Tuesday, March 13, 2007

The More Things Change

I've had a nice morning. The sun is shining, it's 75 degrees on the way to 90 (relax, Midwesterners, 90 here feels like your 80 when there's no humidity), the cloud of smoggy, gray debris hanging over the Strip from the implosion early this morning of the Stardust is dissipating and my glorious view is reappearing, our taxes are off my desk and winging their way to the accountant, I got a glowing and thoughtful review of A Merger of Equals from a young investment banker who just finished reading it, and the only things on my calendar for the rest of today are swimming and a call with the best of friends.

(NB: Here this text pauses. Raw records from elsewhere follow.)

(** Regions with the same view and the same bits are equal. *)
Lemma updated_unique c f c1 c2 : updated c f c1 → updated c f c2 → c1 = c2.
Proof.
  intros [U1 U2 U3 U4 U5 U6 U7] [W1 W2 W3 W4 W5 W6 W7].
  destruct c1 as [v1 p1 w1 o1], c2 as [v2 p2 w2 o2]; simpl in *. unfold live_at in *; simpl in *. subst.
  f_equal. apply words_ext; [done..|congruence|]. intros b _.
  destruct (decide (cd_bit_offset c <= b < cd_bit_offset c + cd_len c)) as [Hb|Hb].
  - specialize (U6 (b - cd_bit_offset c) ltac:(lia)). specialize (W6 (b - cd_bit_offset c) ltac:(lia)).
    replace (cd_bit_offset c + (b - cd_bit_offset c)) with b in U6, W6 by lia. congruence.
  - rewrite U7, W7 by lia. done.
Qed.

Lemma cd_bits c i : cd_ok c → i < cd_len c → cd_bit_offset c + i < BITS * length (cd_words c).
Proof.
  intros Hc Hi. rewrite (cd_ok_length _ Hc).
  pose proof (proj1 (words_for_le (cd_bit_offset c + cd_len c) _) (Nat.le_refl _)). lia.
Qed.

Lemma cd_is_live_spec c i : cd_ok c → i < cd_len c → cd_is_live c i = Some (live_at c i).
Proof. intros Hc Hi. by apply read_bit_spec, cd_bits. Qed.

Lemma cd_parent_some c i : cd_ok c → i < cd_len c → ∃ p, cd_parents c !! i = Some p.
Proof. intros Hc Hi. apply lookup_lt_is_Some_2. by rewrite (cd_ok_parents _ Hc). Qed.

Lemma cd_kill_spec c i : cd_ok c → i < cd_len c →
  ∃ c', cd_kill c i = Some c' ∧ killed c (λ j, negb (j =? i)) c'.
Proof.
  intros Hc Hi. unfold cd_kill.
  destruct (clear_bit_spec (cd_words c) (cd_bit_offset c + i)) as (ws & -> & ? & ? & Hb);
    [apply (cd_ok_words _ Hc)|by apply cd_bits|]. simpl. eexists. split; [done|].
  split; try done; simpl.
  - intros j Hj. unfold live_at. simpl. rewrite Hb. do 2 f_equal.
    destruct (Nat.eqb_spec (cd_bit_offset c + j) (cd_bit_offset c + i)), (Nat.eqb_spec j i); (done || lia).
  - intros b Hout. rewrite Hb. destruct (Nat.eqb_spec b (cd_bit_offset c + i)); [lia|]. by rewrite andb_true_r.
Qed.

(** A loop that visits entries in turn and leaves each entry's verdict. *)
Lemma fold_verdicts (step : Candidates → nat → res Candidates) (v : nat → bool) c start n :
  cd_ok c → start + n <= cd_len c →
  (∀ c1 i, cd_ok c1 → cd_values c1 = cd_values c → cd_parents c1 = cd_parents c → start <= i < start + n →
    ∃ c2, step c1 i = Some c2 ∧ killed c1 (λ j, negb (j =? i) || v i) c2) →
  ∃ c', foldM step c (seq start n) = Some c' ∧
    killed c (λ i, negb ((start <=? i) && (i <? start + n)) || v i) c'.
Proof.
  revert c start. induction n as [|n IH]; intros c start Hc Hn Hstep; simpl.
  { exists c. split; [done|]. apply killed_refl; [done|]. intros i Hi _.
    destruct (Nat.leb_spec start i), (Nat.ltb_spec i (start + 0)); simpl; (done || lia). }
  destruct (Hstep c start) as (c1 & -> & Hk1); [done..|lia|]. simpl.
  pose proof (updated_ok _ _ _ Hc Hk1) as Hc1. pose proof (up_len _ _ _ Hk1) as Hl1.
  destruct (IH c1 (S start)) as (c' & -> & Hk'); [done|lia| |].
  { intros c2 i Hc2 Hv Hp Hi. apply Hstep; [done| | |lia].
    - by rewrite Hv, (up_values _ _ _ Hk1).
    - by rewrite Hp, (up_parents _ _ _ Hk1). }
  exists c'. split; [done|]. eapply killed_ext; [by eapply killed_trans|]. intros i Hi _. cbv beta.
  destruct (Nat.eqb_spec i start), (Nat.leb_spec start i), (Nat.leb_spec (S start) i),
    (Nat.ltb_spec i (start + S n)), (Nat.ltb_spec i (S start + n)); subst; cbn [andb orb negb]; try lia; by rewrite ?andb_true_r.
Qed.

Lemma cd_retain_spec c keep (k : RawInline → bool) : cd_ok c →
  (∀ v, v ∈ cd_values c → keep v = Some (k v)) →
  ∃ c', cd_retain c keep = Some c' ∧ killed c (λ i, k (cd_values c !!! i)) c'.
Proof.
  intros Hc Hkeep. unfold cd_retain.
  destruct (fold_verdicts (λ c i,
    alive ← cd_is_live c i;
    if (alive : bool) then
      value ← cd_values c !! i;
      kept ← keep value;
      if (kept : bool) then Some c else cd_kill c i
    else Some c) (λ i, k (cd_values c !!! i)) c 0 (cd_len c)) as (c' & -> & Hk); [done|lia| |].
  - intros c1 i Hc1 Hv Hp Hi. assert (cd_len c1 = cd_len c) as Hl by (unfold cd_len; by rewrite Hv).
    rewrite cd_is_live_spec by (done || lia). simpl. destruct (live_at c1 i) eqn:Hlive.
    + destruct (lookup_lt_is_Some_2 (cd_values c1) i) as [x Hx]; [unfold cd_len in *; lia|]. rewrite Hx. simpl.
      rewrite Hkeep by (rewrite <- Hv; by eapply list_elem_of_lookup_2). simpl.
      rewrite (list_lookup_total_correct (cd_values c) i x) by by rewrite <- Hv.
      destruct (k x).
      * exists c1. split; [done|]. apply killed_refl; [done|]. intros. by rewrite orb_true_r.
      * destruct (cd_kill_spec c1 i) as (c2 & -> & Hk); [done|lia|]. exists c2. split; [done|].
        eapply killed_ext; [done|]. intros. by rewrite orb_false_r.
    + exists c1. split; [done|]. apply killed_refl; [done|]. intros j Hj Hlj.
      destruct (Nat.eqb_spec j i) as [->|]; [congruence|done].
  - exists c'. split; [done|]. eapply killed_ext; [done|]. intros i Hi _.
    destruct (Nat.leb_spec 0 i), (Nat.ltb_spec i (0 + cd_len c)); (done || lia).
Qed.

(** Whether bit [b] belongs to the region. *)
Definition owned (c : Candidates) (b : nat) : bool :=
  (cd_bit_offset c <=? b) && (b <? cd_bit_offset c + cd_len c).

Lemma owned_in c i : i < cd_len c → owned c (cd_bit_offset c + i) = true.
Proof.
  intros Hi. unfold owned. destruct (Nat.leb_spec (cd_bit_offset c) (cd_bit_offset c + i)),
    (Nat.ltb_spec (cd_bit_offset c + i) (cd_bit_offset c + cd_len c)); (done || lia).
Qed.
Lemma owned_out c b : b < cd_bit_offset c ∨ cd_bit_offset c + cd_len c <= b → owned c b = false.
Proof.
  intros Hb. unfold owned. destruct (Nat.leb_spec (cd_bit_offset c) b),
    (Nat.ltb_spec b (cd_bit_offset c + cd_len c)); (done || lia).
Qed.

(** An update of all words through the region mask. *)
Lemma masked_update c f (h : nat → bool → bool) : cd_ok c →
  (∀ k w, cd_words c !! k = Some w → (w < 2 ^ 32)%N → (f k w < 2 ^ 32)%N ∧ ∀ j, j < BITS →
    N.testbit (f k w) (N.of_nat j) =
    if owned c (k * BITS + j) then h (k * BITS + j) (N.testbit w (N.of_nat j)) else N.testbit w (N.of_nat j)) →
  updated c (λ i, h (cd_bit_offset c + i) (live_at c i)) (with_words c (imap f (cd_words c))).
Proof.
  intros Hc Hf. destruct (imap_bits (cd_words c) f (λ b x, if owned c b then h b x else x)) as [Hok Hb];
    [apply (cd_ok_words _ Hc)|done|].
  split; simpl; try done.
  - apply length_imap.
  - intros i Hi. unfold live_at. simpl. rewrite Hb by by apply cd_bits. by rewrite owned_in.
  - intros b Hout. destruct (decide (b < BITS * length (cd_words c))) as [Hlt|Hge].
    + by rewrite Hb, owned_out.
    + rewrite !wbit_out; [done| |]; rewrite ?length_imap; bits_of b; bits_lia.
Qed.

Still, I'm feeling twinges of dissatisfaction and frustration - the same ones I used to feel when I was working and I ran up against some business world "truth" that made no sense. The young investment banker who enjoyed my book included the following paragraph in her email:

It continually amazes me how much of an "old boys’ club" Wall Street is. After 2 years as an investment banking analyst at a large bank, I now work for a private equity firm, and was shocked when I began my interview process that there were certain firms that actually told my (male) friends during interviews that they would never hire a woman. I could not believe that people are still that strongly opposed to women in the workplace – it was more veiled, albeit thinly, at a large bank. I went to a management presentation recently for a company we were considering acquiring, and at the dinner afterward the CEO actually said, and I quote him directly, "You know…. Take no offense to this, but the one thing that can really bring a company down is women." Nobody from my firm knew what to say!

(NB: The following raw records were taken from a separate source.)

Lemma confirm_variants v f cands n : (v < 128)%N → frontier_ok f → is_set (f_bound f) v = false → cands_ok f cands →
  n <= length cs →
  ∃ any, foldM (Union.confirm_variant v f cands) (replicate (cd_live_word_len cands) 0%N) (take n cs) = Some any ∧
    words_ok any ∧ length any = length (cd_words cands) ∧
    ∀ j, j < cd_len cands →
      (wbit any (cd_bit_offset cands + j) = true → live_at cands j = true ∧
        ∃ i, i < n ∧ sat i (extend (cand_asg f cands j) v (cand_value cands j))) ∧
      (live_at cands j = true → ∀ i c, i < n → cs !! i = Some c → sat i (cand_asg f cands j) →
        extendable (variables c) (sat i) (cand_asg f cands j) v (cand_value cands j) →
        wbit any (cd_bit_offset cands + j) = true).
Proof.
  intros Hv Hf Hu Hc. induction n as [|n IH]; intros Hn.
  { eexists. split; [done|]. unfold cd_live_word_len. split_and!; [|by rewrite length_replicate|].
    - by apply Forall_replicate.
    - intros j _. split; [|lia]. unfold wbit. destruct (_ !! _) eqn:E; [|done].
      apply lookup_replicate in E as [-> _]. by rewrite N.bits_0. }
  destruct IH as (any & Hfold & Hok & Hl & Hb); [lia|].
  destruct (lookup_lt_is_Some_2 cs n) as [c Hcn]; [lia|]. rewrite (take_S_r _ _ _ Hcn), foldM_app, Hfold. cbn [foldM mbind option_bind].
  destruct (confirm_variant_spec n c v f cands any) as (any' & k & -> & Hok' & Hl' & Hb' & Hvote); [done..|].
  exists any'. split_and!; [done..|]. intros j Hj. destruct (Hb j Hj) as [Hs1 Hc1]. rewrite (Hb' j Hj). split.
  - intros [Hw|[Hlj Hk]%andb_true_iff]%orb_true_iff.
    + destruct (Hs1 Hw) as (? & i & ? & ?). split; [done|]. exists i. split; [lia|done].
    + split; [done|]. exists n. split; [lia|]. by apply (vote_sound _ _ _ _ _ _ (Hvote j Hj Hlj)).
  - intros Hlj i d Hi Hd Hsat Hx. destruct (decide (i = n)) as [->|].
    + apply orb_true_iff. right. rewrite Hlj. simplify_eq. by apply (vote_complete _ _ _ _ _ _ (Hvote j Hj Hlj)).
    + apply orb_true_iff. left. eapply Hc1; [done| |done..]. lia.
Qed.
(* ===== verification/TribleIndex.v ===== *)
(** * TribleIndex: the segments of rows behind the six indexes

    The prefix queries of [PatchQueries], read in terms of entity, attribute
    and value: an index of order [x y z] lists, for a prefix that ends at a
    segment boundary, the distinct next segments of the rows that carry the
    prefix, counts them, and decides whether any row carries it. *)

From S2P Require Import Prelude Lex OwnerCover ByteTable KeySchema PatchHash Branch Head Algebra.
From S2P Require Import Overlap Canonical XorDigest Patch Queries PatchQueries Machine Trible TribleSet.

Open Scope nat_scope.

Inductive position := E | A | V.

(** The bytes of a row at a position. *)
Definition at_pos (x : position) (row : list N) : list N :=
  match x with
  | E => segment E_START E_END row
  | A => segment A_START A_END row
  | V => segment V_START V_END row
  end.
Definition pos_len (x : position) : nat := match x with V => INLINE_LEN | _ => ID_LEN end.

Lemma at_pos_ok x row : bytes_ok TRIBLE_LEN row → bytes_ok (pos_len x) (at_pos x row).
Proof.
  intros Hr. destruct x; [apply (bytes_ok_segment _ _ E_START E_END Hr)|apply (bytes_ok_segment _ _ A_START A_END Hr)
    |apply (bytes_ok_segment _ _ V_START V_END Hr)]; vm_compute; lia.
Qed.

Lemma at_pos_len x row : bytes_ok TRIBLE_LEN row → length (at_pos x row) = pos_len x.
Proof. intros Hr. apply (at_pos_ok x row Hr). Qed.

(** ** The layout of an order *)

Record layout (O : KeySchema TRIBLE_LEN) (x y z : position) : Prop := {
  ly_table : TREE_TO_KEY (KeySchema:=O) = concat ((λ p, seq (match p with E => 0 | A => 16 | V => 32 end) (pos_len p)) <$> [x; y; z]);
  ly_total : pos_len x + pos_len y + pos_len z = TRIBLE_LEN;
  ly_first : segment_assert (O:=O) 0 (pos_len x) = Some tt ∧ prefix_assert (O:=O) 0 = Some tt;
  ly_second : segment_assert (O:=O) (pos_len x) (pos_len y) = Some tt ∧ prefix_assert (O:=O) (pos_len x) = Some tt;
  ly_third : segment_assert (O:=O) (pos_len x + pos_len y) (pos_len z) = Some tt ∧
    prefix_assert (O:=O) (pos_len x + pos_len y) = Some tt;
}.

Lemma eav_layout : layout EAVOrder E A V.
Proof. split; try split; vm_compute; reflexivity. Qed.
Lemma eva_layout : layout EVAOrder E V A.
Proof. split; try split; vm_compute; reflexivity. Qed.
Lemma aev_layout : layout AEVOrder A E V.
Proof. split; try split; vm_compute; reflexivity. Qed.
Lemma ave_layout : layout AVEOrder A V E.
Proof. split; try split; vm_compute; reflexivity. Qed.
Lemma vea_layout : layout VEAOrder V E A.
Proof. split; try split; vm_compute; reflexivity. Qed.
Lemma vae_layout : layout VAEOrder V A E.
Proof. split; try split; vm_compute; reflexivity. Qed.

Section layout.
Context (O : KeySchema TRIBLE_LEN) `{!KeySchemaOk TRIBLE_LEN O} (x y z : position) (Hly : layout O x y z).
Implicit Type row : list N.

Definition tree_row row : list N := at_pos x row ++ at_pos y row ++ at_pos z row.

Lemma tree_row_ok row : bytes_ok TRIBLE_LEN row → length (tree_row row) = TRIBLE_LEN.
Proof.
  intros Hr. unfold tree_row. rewrite !length_app, !at_pos_len by done. rewrite <- (ly_total _ _ _ _ Hly). lia.
Qed.

Lemma tree_row_tb row d : bytes_ok TRIBLE_LEN row → d < TRIBLE_LEN → tree_row row !! d = Some (tb (O:=O) row d).
Proof.
  intros Hr Hd. rewrite <- (tree_byte_tb (O:=O) row d) by (done || by apply key_ok_bytes).
  assert (tree_row row = (λ i, row !!! i) <$> TREE_TO_KEY (KeySchema:=O)) as ->.
  { assert (∀ a n, a + n <= TRIBLE_LEN → take n (drop a row) = (λ i, row !!! i) <$> seq a n) as Hseg.
    { intros a n Hn. apply list_eq. intros i. rewrite list_lookup_fmap. pose proof (bo_len _ _ Hr).
      destruct (decide (i < n)).
      - rewrite lookup_take_lt, lookup_drop, lookup_seq_lt by done. simpl. apply list_lookup_lookup_total_lt. lia.
      - rewrite lookup_take_ge, lookup_seq_ge by lia. done. }
    rewrite (ly_table _ _ _ _ Hly). unfold tree_row. simpl. rewrite app_nil_r, !fmap_app.
    assert (∀ p, at_pos p row = (λ i, row !!! i) <$> seq (match p with E => 0 | A => 16 | V => 32 end) (pos_len p)) as Hp.
    { intros [| |]; apply Hseg; unfold TRIBLE_LEN, ID_LEN, INLINE_LEN; simpl; unfold TRIBLE_LEN, ID_LEN, INLINE_LEN; lia. }
    by rewrite !Hp. }
  unfold tree_byte. rewrite list_lookup_fmap. destruct (t2k_lookup (O:=O) d Hd) as (i & -> & Hi). simpl.
  symmetry. apply list_lookup_lookup_total_lt. by rewrite (bo_len _ _ Hr).
Qed.

Lemma tree_row_ordered row : bytes_ok TRIBLE_LEN row → tree_ordered (O:=O) row = Some (tree_row row).
Proof.
  intros Hr. destruct (tree_ordered_spec (O:=O) row) as (t & -> & Ht & Hd); [by apply key_ok_bytes|]. f_equal.
  pose proof (key_len _ _ Ht) as Hl. apply list_eq_same_length with TRIBLE_LEN; [by apply tree_row_ok|done|].
  intros i b c Hi Hb Hc. rewrite tree_row_tb in Hc by done. injection Hc as <-. rewrite <- Hd by done.
  by rewrite nth_lookup, Hb.
Qed.

Lemma tree_row_infix row m n : bytes_ok TRIBLE_LEN row → m + n <= TRIBLE_LEN →
  key_infix (O:=O) row m n = take n (drop m (tree_row row)).
Proof.
  intros Hr Hn. pose proof (tree_row_ok row Hr) as Hl. apply list_eq. intros i. destruct (decide (i < n)).
  - rewrite key_infix_lookup, lookup_take_lt, lookup_drop by done. symmetry. apply tree_row_tb; [done|lia].
  - rewrite lookup_take_ge by lia. unfold key_infix. by rewrite list_lookup_fmap, lookup_seq_ge by lia.
Qed.

Lemma tree_row_prefix row q : bytes_ok TRIBLE_LEN row →
  tree_prefix (O:=O) row q ↔ take (length q) (tree_row row) = q.
Proof. intros Hr. unfold tree_prefix. rewrite tree_row_ordered by done. naive_solver. Qed.

(** ** Prefixes that end at segment boundaries *)

Lemma tree_take row : bytes_ok TRIBLE_LEN row →
  take (pos_len x) (tree_row row) = at_pos x row ∧
  take (pos_len x + pos_len y) (tree_row row) = at_pos x row ++ at_pos y row ∧
  take TRIBLE_LEN (tree_row row) = at_pos x row ++ at_pos y row ++ at_pos z row.
Proof.
  intros Hr. pose proof (at_pos_len x row Hr) as Hx. pose proof (at_pos_len y row Hr) as Hy.
  split_and!.
  - unfold tree_row. by rewrite take_app_length' by done.
  - unfold tree_row. rewrite (app_assoc (at_pos x row)), take_app_length'; [done|]. rewrite length_app. lia.
  - by rewrite take_ge by by rewrite tree_row_ok.
Qed.

Lemma tree_drop row : bytes_ok TRIBLE_LEN row →
  take (pos_len x) (drop 0 (tree_row row)) = at_pos x row ∧
  take (pos_len y) (drop (pos_len x) (tree_row row)) = at_pos y row ∧
  take (pos_len z) (drop (pos_len x + pos_len y) (tree_row row)) = at_pos z row.
Proof.
  intros Hr. pose proof (at_pos_len x row Hr) as Hx. pose proof (at_pos_len y row Hr) as Hy.
  pose proof (at_pos_len z row Hr) as Hz. unfold tree_row. split_and!.
  - rewrite drop_0. by rewrite take_app_length' by done.
  - rewrite drop_app_length' by done. by rewrite take_app_length' by done.
  - rewrite (app_assoc (at_pos x row)), drop_app_length' by (rewrite length_app; lia). by rewrite take_ge by lia.
Qed.
End layout.

(** ** The queries of one index *)

Section queries.
Context (O : KeySchema TRIBLE_LEN) `{!KeySchemaOk TRIBLE_LEN O} (x y z : position) (Hly : layout O x y z).
Context (sip : list N → N) (rand_hash : N → N).
Abbreviation policy := (XorSip128 sip).
#[local] Hint Extern 0 PatchHash => exact policy : typeclass_instances.
#[local] Hint Extern 0 (PatchHashOk _) => exact (XorSip128_ok sip) : typeclass_instances.
Context (p : index) (K : gset (list N)) (g : option OwnerCover).
Context (Hp : index_ok (O:=O) sip rand_hash p K g) (HK : ∀ k, k ∈ K → bytes_ok TRIBLE_LEN k).

(** [l] lists the segments at [w] of the rows that satisfy [P], each once. *)
Definition lists_pos (l : list (list N)) (P : list N → Prop) (w : position) : Prop :=
  NoDup l ∧ ∀ s, s ∈ l ↔ ∃ k, k ∈ K ∧ P k ∧ at_pos w k = s.

Lemma infixes_at q n w (P : list N → Prop) :
  segment_assert (O:=O) (length q) n = Some tt → prefix_assert (O:=O) (length q) = Some tt →
  length q + n <= TRIBLE_LEN →
  (∀ k, k ∈ K → take (length q) (tree_row x y z k) = q ↔ P k) →
  (∀ k, k ∈ K → take n (drop (length q) (tree_row x y z k)) = at_pos w k) →
  ∃ l, infixes (O:=O) (KEY_LEN:=TRIBLE_LEN) rand_hash p q n = Some l ∧
    segmented_len (O:=O) (KEY_LEN:=TRIBLE_LEN) rand_hash p q = Some (N.of_nat (length l)) ∧ lists_pos l P w.
Proof.
  intros Hs Hpre Hn HP Hw. destruct Hp as [Hok Hdom _].
  destruct (segmented_len_refines (H:=policy) rand_hash tt p q n Hok Hs Hpre) as (l & Hl & Hlen).
  destruct (infixes_run (H:=policy) rand_hash tt p q n Hok Hs) as (l' & Hl' & [Hnd Hel] & _).
  assert (l' = l) as -> by congruence. exists l. split; [done|]. split; [done|]. split; [done|].
  intros s. rewrite Hel. rewrite Hdom. split.
  - intros (k & Hk & Hpr & ->). exists k. rewrite (tree_row_prefix O x y z Hly) in Hpr by auto.
    split; [done|]. split; [by apply HP|]. by rewrite (tree_row_infix O x y z Hly), Hw by auto.
  - intros (k & Hk & Hpr & <-). exists k. split; [done|]. split.
    + rewrite (tree_row_prefix O x y z Hly) by auto. by apply HP.
    + by rewrite (tree_row_infix O x y z Hly), Hw by auto.
Qed.

Lemma list_first :
  ∃ l, infixes (O:=O) (KEY_LEN:=TRIBLE_LEN) rand_hash p [] (pos_len x) = Some l ∧
    segmented_len (O:=O) (KEY_LEN:=TRIBLE_LEN) rand_hash p [] = Some (N.of_nat (length l)) ∧ lists_pos l (λ _, True) x.
Proof.
  destruct (ly_first _ _ _ _ Hly) as [H1 H2]. pose proof (ly_total _ _ _ _ Hly).
  apply infixes_at; [done..|simpl; lia| |]; intros k Hk.
  - done.
  - apply (tree_drop x y z); auto.
Qed.

Lemma list_second u : length u = pos_len x →
  ∃ l, infixes (O:=O) (KEY_LEN:=TRIBLE_LEN) rand_hash p u (pos_len y) = Some l ∧
    segmented_len (O:=O) (KEY_LEN:=TRIBLE_LEN) rand_hash p u = Some (N.of_nat (length l)) ∧
    lists_pos l (λ k, at_pos x k = u) y.
Proof.
  intros Hu. destruct (ly_second _ _ _ _ Hly) as [H1 H2]. pose proof (ly_total _ _ _ _ Hly).
  apply infixes_at; rewrite ?Hu; [done..|lia| |]; intros k Hk.
  - by destruct (tree_take O x y z Hly k (HK k Hk)) as (-> & _).
  - apply (tree_drop x y z); auto.
Qed.

Lemma list_third u w : length u = pos_len x → length w = pos_len y →
  ∃ l, infixes (O:=O) (KEY_LEN:=TRIBLE_LEN) rand_hash p (u ++ w) (pos_len z) = Some l ∧
    segmented_len (O:=O) (KEY_LEN:=TRIBLE_LEN) rand_hash p (u ++ w) = Some (N.of_nat (length l)) ∧
    lists_pos l (λ k, at_pos x k = u ∧ at_pos y k = w) z.
Proof.
  intros Hu Hw. destruct (ly_third _ _ _ _ Hly) as [H1 H2]. pose proof (ly_total _ _ _ _ Hly).
  apply infixes_at; rewrite ?length_app, ?Hu, ?Hw; [done..|lia| |]; intros k Hk.
  - destruct (tree_take O x y z Hly k (HK k Hk)) as (_ & -> & _). split; [|by intros [-> ->]].
    apply app_inj_1. by rewrite at_pos_len by auto.
  - apply (tree_drop x y z); auto.
Qed.

Lemma has_prefix_at q (P : list N → Prop) : 0 < length q <= TRIBLE_LEN →
  (∀ k, k ∈ K → take (length q) (tree_row x y z k) = q ↔ P k) →
  ∃ r, has_prefix (O:=O) (KEY_LEN:=TRIBLE_LEN) rand_hash p q = Some r ∧ (r = true ↔ ∃ k, k ∈ K ∧ P k).
Proof.
  intros Hq HP. destruct Hp as [Hok Hdom _].
  destruct (patch_has_prefix_spec (H:=policy) (O:=O) rand_hash tt p q Hok) as (r & Hr & Hiff); [lia|].
  exists r. split; [done|]. rewrite Hiff, Hdom. split.
  - intros [(k & Hk & Hpr)|[_ ->]]; [|simpl in Hq; lia]. exists k. split; [done|]. apply HP; [done|].
    by rewrite <- (tree_row_prefix O x y z Hly) by auto.
  - intros (k & Hk & Hpr). left. exists k. split; [done|]. rewrite (tree_row_prefix O x y z Hly) by auto. by apply HP.
Qed.

Lemma has_first u : length u = pos_len x →
  ∃ r, has_prefix (O:=O) (KEY_LEN:=TRIBLE_LEN) rand_hash p u = Some r ∧ (r = true ↔ ∃ k, k ∈ K ∧ at_pos x k = u).
Proof.
  intros Hu. pose proof (ly_total _ _ _ _ Hly). apply has_prefix_at; rewrite ?Hu.
  - split; [destruct x; vm_compute; lia|lia].
  - intros k Hk. by destruct (tree_take O x y z Hly k (HK k Hk)) as (-> & _).
Qed.

Lemma has_second u w : length u = pos_len x → length w = pos_len y →
  ∃ r, has_prefix (O:=O) (KEY_LEN:=TRIBLE_LEN) rand_hash p (u ++ w) = Some r ∧
    (r = true ↔ ∃ k, k ∈ K ∧ at_pos x k = u ∧ at_pos y k = w).
Proof.
  intros Hu Hw. pose proof (ly_total _ _ _ _ Hly). apply has_prefix_at; rewrite ?length_app, ?Hu, ?Hw.
  - split; [destruct x; vm_compute; lia|lia].
  - intros k Hk. destruct (tree_take O x y z Hly k (HK k Hk)) as (_ & -> & _). split; [|by intros [-> ->]].
    apply app_inj_1. by rewrite at_pos_len by auto.
Qed.

Lemma has_third u w t : length u = pos_len x → length w = pos_len y → length t = pos_len z →
  ∃ r, has_prefix (O:=O) (KEY_LEN:=TRIBLE_LEN) rand_hash p (u ++ w ++ t) = Some r ∧
    (r = true ↔ ∃ k, k ∈ K ∧ at_pos x k = u ∧ at_pos y k = w ∧ at_pos z k = t).
Proof.
  intros Hu Hw Ht. pose proof (ly_total _ _ _ _ Hly) as Htot.
  assert (length (u ++ w ++ t) = TRIBLE_LEN) as Hl by (rewrite !length_app; lia).
  apply has_prefix_at; rewrite Hl; [unfold TRIBLE_LEN; lia|].
  intros k Hk. destruct (tree_take O x y z Hly k (HK k Hk)) as (_ & _ & ->). split; [|by intros (-> & -> & ->)].
  intros [-> E]%app_inj_1; [|by rewrite at_pos_len by auto]. apply app_inj_1 in E as [-> ->]; [done|].
  by rewrite at_pos_len by auto.
Qed.
End queries.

How on earth can this kind of crap still be going on? It was like this 25 years ago when I started my career! You'd think political correctness alone would stop comments like the interviewers' and the CEO's in their tracks, but, in any event, how can the huge influx of women over the last 25 years - many of us extremely smart, capable and successful - have somehow managed to change the overall feel of the whole gig so minimally?